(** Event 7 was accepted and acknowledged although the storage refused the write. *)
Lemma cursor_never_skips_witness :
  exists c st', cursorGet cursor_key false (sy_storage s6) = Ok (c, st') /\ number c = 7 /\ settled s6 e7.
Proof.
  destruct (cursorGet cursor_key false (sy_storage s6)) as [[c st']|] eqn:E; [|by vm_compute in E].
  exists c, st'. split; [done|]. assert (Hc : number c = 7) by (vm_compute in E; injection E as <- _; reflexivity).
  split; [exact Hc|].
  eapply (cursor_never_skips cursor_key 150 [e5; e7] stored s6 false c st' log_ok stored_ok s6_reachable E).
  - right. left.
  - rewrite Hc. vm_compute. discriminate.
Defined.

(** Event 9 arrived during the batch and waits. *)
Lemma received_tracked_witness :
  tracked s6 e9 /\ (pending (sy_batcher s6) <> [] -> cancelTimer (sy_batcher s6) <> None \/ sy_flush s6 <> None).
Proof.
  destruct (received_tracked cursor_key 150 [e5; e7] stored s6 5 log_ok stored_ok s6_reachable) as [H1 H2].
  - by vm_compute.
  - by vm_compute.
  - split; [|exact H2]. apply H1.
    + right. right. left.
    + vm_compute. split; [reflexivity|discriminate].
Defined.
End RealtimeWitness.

- - -

— Task requirements —
Only the lines from the one containing "eapply (cursor_never_skips cursor_key" to the end of the data should be printed, exactly as they stand.

— Response to this exercise —
  eapply (cursor_never_skips cursor_key 150 [e5; e7] stored s6 false c st' log_ok stored_ok s6_reachable E).
  - right. left.
  - rewrite Hc. vm_compute. discriminate.
Defined.

(** Event 9 arrived during the batch and waits. *)
Lemma received_tracked_witness :
  tracked s6 e9 /\ (pending (sy_batcher s6) <> [] -> cancelTimer (sy_batcher s6) <> None \/ sy_flush s6 <> None).
Proof.
  destruct (received_tracked cursor_key 150 [e5; e7] stored s6 5 log_ok stored_ok s6_reachable) as [H1 H2].
  - by vm_compute.
  - by vm_compute.
  - split; [|exact H2]. apply H1.
    + right. right. left.
    + vm_compute. split; [reflexivity|discriminate].
Defined.
End RealtimeWitness.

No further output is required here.